Only the lines from the one containing "request_url : string;" through the one containing "else Ok None." should be printed, exactly as they appear below, with both ends included.

(Stored items)
_ _ _

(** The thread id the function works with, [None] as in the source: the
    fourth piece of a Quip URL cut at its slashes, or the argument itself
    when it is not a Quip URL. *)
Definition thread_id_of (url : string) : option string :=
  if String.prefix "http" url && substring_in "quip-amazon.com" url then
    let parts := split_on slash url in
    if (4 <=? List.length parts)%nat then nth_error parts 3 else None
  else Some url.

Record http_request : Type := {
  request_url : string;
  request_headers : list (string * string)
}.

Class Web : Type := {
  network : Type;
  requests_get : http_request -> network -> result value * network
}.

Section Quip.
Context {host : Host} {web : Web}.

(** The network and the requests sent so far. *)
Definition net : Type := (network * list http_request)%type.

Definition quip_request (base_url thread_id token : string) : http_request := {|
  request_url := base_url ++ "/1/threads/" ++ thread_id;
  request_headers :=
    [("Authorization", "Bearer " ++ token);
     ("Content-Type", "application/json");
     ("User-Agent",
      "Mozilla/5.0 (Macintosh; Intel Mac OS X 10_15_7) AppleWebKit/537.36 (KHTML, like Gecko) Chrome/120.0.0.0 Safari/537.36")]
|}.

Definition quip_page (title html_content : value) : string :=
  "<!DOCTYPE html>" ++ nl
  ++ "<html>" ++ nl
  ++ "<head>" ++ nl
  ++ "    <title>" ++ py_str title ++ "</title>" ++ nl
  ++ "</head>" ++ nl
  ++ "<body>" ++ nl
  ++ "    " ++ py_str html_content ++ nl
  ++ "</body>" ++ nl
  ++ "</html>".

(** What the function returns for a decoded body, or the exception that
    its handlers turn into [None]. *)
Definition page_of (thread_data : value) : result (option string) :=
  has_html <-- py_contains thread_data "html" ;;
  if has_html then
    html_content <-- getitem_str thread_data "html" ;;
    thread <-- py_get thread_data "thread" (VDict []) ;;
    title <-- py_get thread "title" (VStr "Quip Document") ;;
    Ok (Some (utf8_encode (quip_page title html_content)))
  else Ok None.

_ _ _

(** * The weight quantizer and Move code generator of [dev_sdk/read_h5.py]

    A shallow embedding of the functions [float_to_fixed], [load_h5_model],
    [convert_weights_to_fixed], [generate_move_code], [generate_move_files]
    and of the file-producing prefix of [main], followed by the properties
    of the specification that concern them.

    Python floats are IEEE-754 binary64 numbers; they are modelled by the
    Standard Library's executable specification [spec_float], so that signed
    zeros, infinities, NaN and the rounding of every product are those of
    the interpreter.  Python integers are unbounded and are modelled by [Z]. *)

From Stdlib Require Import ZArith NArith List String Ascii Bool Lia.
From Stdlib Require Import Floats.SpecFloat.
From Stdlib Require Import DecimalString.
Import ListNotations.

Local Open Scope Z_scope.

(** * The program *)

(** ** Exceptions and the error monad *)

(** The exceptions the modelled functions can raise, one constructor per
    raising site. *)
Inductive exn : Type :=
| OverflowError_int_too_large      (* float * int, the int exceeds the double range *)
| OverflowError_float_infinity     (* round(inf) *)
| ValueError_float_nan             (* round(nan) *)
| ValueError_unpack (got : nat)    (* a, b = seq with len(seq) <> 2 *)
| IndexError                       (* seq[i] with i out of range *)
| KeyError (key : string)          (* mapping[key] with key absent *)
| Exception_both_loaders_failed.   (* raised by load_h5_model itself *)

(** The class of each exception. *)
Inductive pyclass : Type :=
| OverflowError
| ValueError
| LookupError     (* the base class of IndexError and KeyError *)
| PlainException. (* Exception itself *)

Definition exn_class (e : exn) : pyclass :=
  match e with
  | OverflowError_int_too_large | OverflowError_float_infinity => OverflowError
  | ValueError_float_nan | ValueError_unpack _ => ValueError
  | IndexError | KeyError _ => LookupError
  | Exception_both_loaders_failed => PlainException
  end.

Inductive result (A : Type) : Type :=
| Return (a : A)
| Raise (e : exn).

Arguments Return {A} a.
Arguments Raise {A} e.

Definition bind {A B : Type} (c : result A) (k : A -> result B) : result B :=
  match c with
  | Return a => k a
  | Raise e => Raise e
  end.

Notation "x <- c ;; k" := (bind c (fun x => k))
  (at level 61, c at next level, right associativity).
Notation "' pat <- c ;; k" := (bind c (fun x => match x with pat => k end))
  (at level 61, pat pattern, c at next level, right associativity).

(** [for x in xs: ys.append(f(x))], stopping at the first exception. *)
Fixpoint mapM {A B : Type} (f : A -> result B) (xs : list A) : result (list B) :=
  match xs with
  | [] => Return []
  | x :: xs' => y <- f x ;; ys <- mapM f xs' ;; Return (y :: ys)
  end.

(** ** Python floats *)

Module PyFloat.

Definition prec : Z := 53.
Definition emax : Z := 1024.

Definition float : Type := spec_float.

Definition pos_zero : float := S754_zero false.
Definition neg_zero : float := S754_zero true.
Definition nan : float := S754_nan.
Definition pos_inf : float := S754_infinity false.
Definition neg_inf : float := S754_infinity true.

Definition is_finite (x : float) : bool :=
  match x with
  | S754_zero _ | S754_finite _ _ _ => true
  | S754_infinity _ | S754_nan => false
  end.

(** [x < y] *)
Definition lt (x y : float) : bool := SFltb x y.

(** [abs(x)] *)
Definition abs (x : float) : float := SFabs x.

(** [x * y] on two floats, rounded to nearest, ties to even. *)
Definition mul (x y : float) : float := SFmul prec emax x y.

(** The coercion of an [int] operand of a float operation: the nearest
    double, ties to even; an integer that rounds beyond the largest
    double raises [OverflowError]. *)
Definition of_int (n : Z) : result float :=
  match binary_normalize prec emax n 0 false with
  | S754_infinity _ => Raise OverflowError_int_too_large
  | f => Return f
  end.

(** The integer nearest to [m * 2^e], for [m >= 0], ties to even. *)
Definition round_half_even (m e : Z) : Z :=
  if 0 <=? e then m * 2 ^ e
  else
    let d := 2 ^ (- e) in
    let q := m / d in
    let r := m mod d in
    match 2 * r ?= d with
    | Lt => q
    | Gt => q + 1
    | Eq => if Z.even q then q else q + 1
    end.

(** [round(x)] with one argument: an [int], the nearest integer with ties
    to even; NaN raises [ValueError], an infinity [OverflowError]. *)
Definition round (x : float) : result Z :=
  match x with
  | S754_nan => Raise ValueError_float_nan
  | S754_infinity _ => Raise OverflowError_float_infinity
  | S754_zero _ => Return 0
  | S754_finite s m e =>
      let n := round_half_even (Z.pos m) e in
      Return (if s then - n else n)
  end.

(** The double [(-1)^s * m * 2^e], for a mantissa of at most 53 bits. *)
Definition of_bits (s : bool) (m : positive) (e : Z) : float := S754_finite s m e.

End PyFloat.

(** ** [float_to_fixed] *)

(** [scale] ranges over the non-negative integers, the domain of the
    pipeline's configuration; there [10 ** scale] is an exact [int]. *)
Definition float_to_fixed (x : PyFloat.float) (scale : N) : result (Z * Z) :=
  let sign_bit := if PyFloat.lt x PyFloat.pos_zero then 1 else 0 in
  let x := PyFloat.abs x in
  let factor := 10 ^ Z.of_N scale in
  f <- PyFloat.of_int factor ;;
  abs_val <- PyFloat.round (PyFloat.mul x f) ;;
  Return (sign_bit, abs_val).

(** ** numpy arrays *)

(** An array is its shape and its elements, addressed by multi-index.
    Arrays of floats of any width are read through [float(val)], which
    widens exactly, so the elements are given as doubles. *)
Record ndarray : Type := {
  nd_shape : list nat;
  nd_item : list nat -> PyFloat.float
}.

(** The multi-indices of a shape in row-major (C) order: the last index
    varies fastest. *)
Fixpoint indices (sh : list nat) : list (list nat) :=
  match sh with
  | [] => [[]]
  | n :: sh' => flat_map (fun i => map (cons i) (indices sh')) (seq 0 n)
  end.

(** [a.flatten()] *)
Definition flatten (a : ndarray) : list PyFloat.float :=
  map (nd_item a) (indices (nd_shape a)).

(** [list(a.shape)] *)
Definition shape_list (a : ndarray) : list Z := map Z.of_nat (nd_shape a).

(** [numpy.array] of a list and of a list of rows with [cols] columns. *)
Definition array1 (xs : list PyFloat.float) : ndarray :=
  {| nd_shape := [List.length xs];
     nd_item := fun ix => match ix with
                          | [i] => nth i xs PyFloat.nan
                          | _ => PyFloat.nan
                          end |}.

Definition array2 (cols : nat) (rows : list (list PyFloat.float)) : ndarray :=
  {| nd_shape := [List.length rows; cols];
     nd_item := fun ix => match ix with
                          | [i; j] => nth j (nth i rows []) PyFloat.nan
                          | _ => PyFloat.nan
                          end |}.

_ _ _

§ SOLUTION BELOW:
  request_url : string;
  request_headers : list (string * string)
}.

Class Web : Type := {
  network : Type;
  requests_get : http_request -> network -> result value * network
}.

Section Quip.
Context {host : Host} {web : Web}.

(** The network and the requests sent so far. *)
Definition net : Type := (network * list http_request)%type.

Definition quip_request (base_url thread_id token : string) : http_request := {|
  request_url := base_url ++ "/1/threads/" ++ thread_id;
  request_headers :=
    [("Authorization", "Bearer " ++ token);
     ("Content-Type", "application/json");
     ("User-Agent",
      "Mozilla/5.0 (Macintosh; Intel Mac OS X 10_15_7) AppleWebKit/537.36 (KHTML, like Gecko) Chrome/120.0.0.0 Safari/537.36")]
|}.

Definition quip_page (title html_content : value) : string :=
  "<!DOCTYPE html>" ++ nl
  ++ "<html>" ++ nl
  ++ "<head>" ++ nl
  ++ "    <title>" ++ py_str title ++ "</title>" ++ nl
  ++ "</head>" ++ nl
  ++ "<body>" ++ nl
  ++ "    " ++ py_str html_content ++ nl
  ++ "</body>" ++ nl
  ++ "</html>".

(** What the function returns for a decoded body, or the exception that
    its handlers turn into [None]. *)
Definition page_of (thread_data : value) : result (option string) :=
  has_html <-- py_contains thread_data "html" ;;
  if has_html then
    html_content <-- getitem_str thread_data "html" ;;
    thread <-- py_get thread_data "thread" (VDict []) ;;
    title <-- py_get thread "title" (VStr "Quip Document") ;;
    Ok (Some (utf8_encode (quip_page title html_content)))
  else Ok None.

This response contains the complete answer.